From then on, that check-in and the additional information you added will be available in the Dineline section of the app for future reference. The app will even make you charts and graphs about your favorite cuisines, restaurants, neighborhoods and more.

One nice thing about the check-in feature is that all this info can be added after the fact – which is great for those of you who don’t want to be the nerd at the table taking notes about your food. Just steal a quick photo and you can do the rest later.
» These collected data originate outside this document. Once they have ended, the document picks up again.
(** ** Validation of the body *)

(** X20. A request without a message or without a session id (missing, or
    the empty string) is rejected with status 400 and the error 'Missing
    message or sessionId', before any service is called and without any
    change of the state: by the Manual RAG and backend routes always, and
    by the Memory Router route when the [history] of the body is not
    [null]. The Memory Router route reads [history.length] before it
    validates, so a body whose [history] is [null] is answered 500,
    whatever its other fields, also without any call. *)
Theorem requests_without_fields_are_rejected W s :
  let rejected := (Normal (badRequest (lit "Missing message or sessionId")), s) in
  (∀ config (req : Request ChatMessage) body,
     json req = Normal body →
     truthy_opt (req_message body) = false
     ∨ truthy_opt (req_sessionId body) = false →
     ManualRAG.POST W config req s = rejected) ∧
  (∀ config (req : Request ChatMessage) body,
     json req = Normal body →
     truthy_opt (req_message body) = false
     ∨ truthy_opt (req_sessionId body) = false →
     historyNotNull body →
     MemoryRouter.POST W config req s = rejected) ∧
  (∀ config (req : Request ChatMessage) body,
     json req = Normal body → req_history body = Some HNull →
     ∃ error,
       MemoryRouter.POST W config req s
       = (Normal (errorResponse 500 error), s)) ∧
  (∀ config (req : Request Backend.HistoryEntry) body,
     json req = Normal body →
     truthy_opt (req_message body) = false
     ∨ truthy_opt (req_sessionId body) = false →
     Backend.POST W config req s = rejected).
Proof.
  assert (G : ∀ a b, a = false ∨ b = false → negb a || negb b = true).
  { intros [] [] [?|?]; done. }
  split; [|split; [|split]].
  - intros config req body Hj Hmiss. apply G in Hmiss.
    unfold ManualRAG.POST, ManualRAG.POST_try. async.
    rewrite Hj. simpl. by rewrite Hmiss.
  - intros config req body Hj Hmiss Hh. apply G in Hmiss.
    unfold MemoryRouter.POST, MemoryRouter.POST_try. async.
    rewrite Hj. simpl.
    rewrite (RouterFacts.read_length_not_null body Hh). simpl.
    by rewrite Hmiss.
  - intros config req body Hj Hh.
    unfold MemoryRouter.POST, MemoryRouter.POST_try. async.
    rewrite Hj. simpl. rewrite Hh. simpl. by eexists.
  - intros config req body Hj Hmiss. apply G in Hmiss.
    unfold Backend.POST, Backend.POST_try. async.
    rewrite Hj. simpl. by rewrite Hmiss.
Qed.

Lemma requests_without_fields_are_rejected_witness :
  Backend.POST friendly (routerConfig "openai" true)
    (mkRequest (Normal {| req_message := Some (lit "hi");
                          req_sessionId := None;
                          req_history := None |})) initialState
  = (Normal (badRequest (lit "Missing message or sessionId")), initialState) ∧
  MemoryRouter.POST friendly (routerConfig "openai" true)
    (mkRequest (Normal {| req_message := None;
                          req_sessionId := Some (lit "s1");
                          req_history := Some (HOther false) |})) initialState
  = (Normal (badRequest (lit "Missing message or sessionId")), initialState) ∧
  ∃ error,
    MemoryRouter.POST friendly (routerConfig "openai" true)
      (mkRequest (Normal {| req_message := None;
                            req_sessionId := Some (lit "s1");
                            req_history := Some HNull |})) initialState
    = (Normal (errorResponse 500 error), initialState).
Proof.
  split; [|split].
  - apply (proj2 (proj2 (proj2 (requests_without_fields_are_rejected friendly
                                  initialState)))
                 (routerConfig "openai" true)
                 (mkRequest (Normal {| req_message := Some (lit "hi");
                                       req_sessionId := None;
                                       req_history := None |})) _ eq_refl).
    by right.
  - apply (proj1 (proj2 (requests_without_fields_are_rejected friendly
                           initialState))
                 (routerConfig "openai" true)
                 (mkRequest (Normal {| req_message := None;
                                       req_sessionId := Some (lit "s1");
                                       req_history := Some (HOther false) |}))
                 _ eq_refl); [by left|discriminate].
  - apply (proj1 (proj2 (proj2 (requests_without_fields_are_rejected friendly
                                  initialState)))
                 (routerConfig "openai" true)
                 (mkRequest (Normal {| req_message := None;
                                       req_sessionId := Some (lit "s1");
                                       req_history := Some HNull |}))
                 _ eq_refl eq_refl).
Defined.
This is also handy for the security-conscious, who don’t want to broadcast where they are when not at home.

Despite being called a “check-in,” the addition is clearly not mean to pit Urbanspoon against Foursquare or Facebook, as it’s more of a utility than a social feature. That makes a bit more sense than Yelp’s check-in, for example, which blatantly rips off Foursquare’s idea of “Mayors” for its “Dukes.” However, at least Yelp’s check-in lets you push your arrival out to Facebook and Twitter, but Urbanspoon is Twitter-only. That needs to change. (Seriously, the whole Twitter is about “tweeting what you had for lunch” thing is a myth. Most don’t).

The Urbanspoon mobile apps have been downloaded over 20 million times across mobile platforms. The app update should roll out shortly on iOS.